A recent US District Court for the District of Connecticut decision reveals the practical limits of the Foreign Corrupt Practices Act (FCPA) in cases involving foreign nationals, foreign conduct and complex multinational organizations. The court overturned a jury’s conviction of British national Lawrence Hoskins for violations of the FCPA, holdng that the DOJ failed to prove that Hoskins was an “agent » of his company’s US subsidiary, as required by a previous US Court of Appeals for the Second Circuit ruling in the same case.
On February 26, 2020, the US District Court for the District of Connecticutoverturned a jury’s conviction of British national Lawrence Hoskins for violations of the Foreign Corrupt Practices Act (FCPA). The court held that the US Department of Justice (DOJ) failed to prove that Hoskins was an “agent » of his company’s US subsidiary, as required by a previous US Court of Appeals for the Second Circuit ruling in the same case. The court’s decision reveals the practical limits of the FCPA in cases involving foreign nationals, foreign conduct and complex multinational organizations.

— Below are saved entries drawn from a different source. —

Lemma NewExpression_rewrite_witness :
  ToBoolean (isNewRegExp (Identifier "RegExp")
               [StringLiteral "a"; StringLiteral "gx"]) = true
  /\ exists p,
      read_pattern [StringLiteral "a"; StringLiteral "gx"] = Normal (Some p)
      /\ visitor.NewExpression (Identifier "RegExp")
           [StringLiteral "a"; StringLiteral "gx"] sample_state sample_call
         = ({| node_id := 1;
               node := toRegExpLiteral ("/" ++ p ++ "/" ++ "gx");
               next_id := 2 |}, Normal tt)
      /\ Legacy.visitor.NewExpression sample_engine (Identifier "RegExp")
           [StringLiteral "a"; StringLiteral "gx"] sample_state sample_call
         = ({| node_id := 0;
               node := NewExpression (Identifier "RegExp")
                         [StringLiteral "a"; StringLiteral "g"];
               next_id := 1 |}, Normal tt).
Proof.
  split; [reflexivity|].
  destruct (NewExpression_rewrite sample_engine sample_state
              (Identifier "RegExp") [StringLiteral "a"; StringLiteral "gx"]
              sample_call "gx" eq_refl eq_refl eq_refl)
    as (p & Hp & Hcur & Hrest).
  exists p. split; [exact Hp|]. split; [exact Hcur|].
  injection Hp as <-.
  exact (proj2 (Hrest "a" "g" eq_refl)).
Defined.

Lemma NewExpression_dynamic_flags_witness :
  ToBoolean (isNewRegExp (Identifier "RegExp") dynamic_flags_arguments) = true
  /\ read_flags dynamic_flags_arguments = Normal ""
  /\ visitor.NewExpression (Identifier "RegExp") dynamic_flags_arguments
       sample_state sample_call
     = ({| node_id := 1;
           node := RegExpLiteral
                     {| pattern := "a"; flags := "/";
                        extra := Some {| raw := "/a/" |} |};
           next_id := 2 |}, Normal tt)
  /\ Legacy.visitor.NewExpression sample_engine (Identifier "RegExp")
       dynamic_flags_arguments sample_state sample_call
     = ({| node_id := 0;
           node := NewExpression (Identifier "RegExp")
                     [StringLiteral "a"; StringLiteral ""; NumericLiteral 7];
           next_id := 1 |}, Normal tt).
Proof.
  split; [reflexivity|].
  destruct (NewExpression_dynamic_flags sample_engine sample_state
              (Identifier "RegExp") (StringLiteral "a") (Identifier "flags")
              [NumericLiteral 7] sample_call eq_refl)
    as (p & Hp & Hf & (re & Hcur & Hre & _ & _) & Hold).
  - discriminate.
  - discriminate.
  - split; [exact Hf|]. injection Hp as <-.
    unfold dynamic_flags_arguments.
    split; [rewrite Hcur, Hre; reflexivity|].
    rewrite Hold. reflexivity.
Defined.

Hoskins formerly worked for Alstom S.A., a global company headquartered in France. Hoskins was initially charged with “conspiracy » to violate the FCPA for his alleged role in facilitating payments to Indonesian officials to secure a $118 million contract for the company (the Tarahan project). Hoskins was neither employed by Alstom’s US subsidiary (API) nor physically present in the United States at any point during the alleged scheme. Hoskins challenged his indictment and, in a significant blow to DOJ, the Second Circuit held that the FCPA does not extend to nonresident foreign nationals who do not have an agency relationship with a US person, or who are not officers, directors, employees or stockholders of a US company. Because Hoskins did not work for API, the Second Circuit held that he could be held liable only if the government proved that he acted as an “agent of a domestic concern » (i.e., the US subsidiary).
Back in the district court, the case proceeded to trial in November 2019. Although Hoskins worked for the French parent company and never traveled to the United States, the jury nonetheless found that he acted as an agent for API when he took part in retaining consultants who paid bribes on behalf of API. The jury convicted Hoskins on seven FCPA-related accounts in addition to several money laundering counts.
Hoskins again challenged the government’s theory, this time in a motion for judgment of acquittal. In ruling on that motion, the district court focused on a core principle of agency law: that an agency relationship arises only when “one person (a ‘principal’) manifests assent to another person (an ‘agent’) that the agent shall act on the principal’s behalf and subject to the principal’s control, and the agent manifests assent or otherwise consents so to act. » The court emphasized that an essential element of agency is the “principal’s right to control the agent’s actions. » In this case, the agent was Hoskins, not “the broader project on which the purported agent works, » the court explained.
In dismissing Hoskins’ FCPA convictions, the court held that DOJ had not proven that API exercised “control » over Hoskins’ actions “sufficient to demonstrate agency » as a matter of law. In undertaking a traditional agency analysis, the court examined the factual complexities of an international project that involved multiple Alstom affiliates and business units. The court examined the reporting chains between business units and the parent company, the process to retain consultants, and the specific responsibilities in undertaking the Tarahan project. In ruling that a rational jury could not find that Hoskins was an agent of API, the court found that the government had failed to present evidence that “there was an understanding between Mr. Hoskins and API that API would be in control of Mr. Hoskins’ actions on the Tarahan Project or that API did control Mr. Hoskins’ actions in a manner consistent with agency relationships. »
While DOJ has repeatedly claimed that the FCPA extends to foreign nationals and foreign entities, even when they did not engage in any conduct in the United States, there are few cases that actually challenge DOJ’s view. In part, this is because large multinational corporations often settle the allegations against them, as Alstom did here, rather than spend years litigating against DOJ. For that reason, the Hoskins case, and the several decisions that it has yielded, is informative.
In Hoskins, DOJ first tried to extend the extraterritorial reach of the FCPA by claiming that Hoskins “conspired » with US persons or entities. The Second Circuit rejected that theory. Then, DOJ moved to a different theory—that Hoskins acted as an “agent » of API, the US entity. With its February 26 ruling, however, the district court placed some limits on that theory as well. While the district court’s decision turns on the unique facts of Hoskins’ case, and it will not deter DOJ from trying to extend the reach of the FCPA to foreign entities or foreign nationals in what it deems are appropriate cases, the Hoskins‘ decision is nonetheless a blow to DOJ. DOJ will need to take it seriously as it proceeds in any similar case going forward. In recent years, there have been several successful challenges to the extraterritorial reach of US criminal laws, with the Hoskins case being only the most recent example. Nonetheless, this trend will no doubt continue, and it may set the stage for more meaningful challenges to the extraterritorial reach of other important US laws.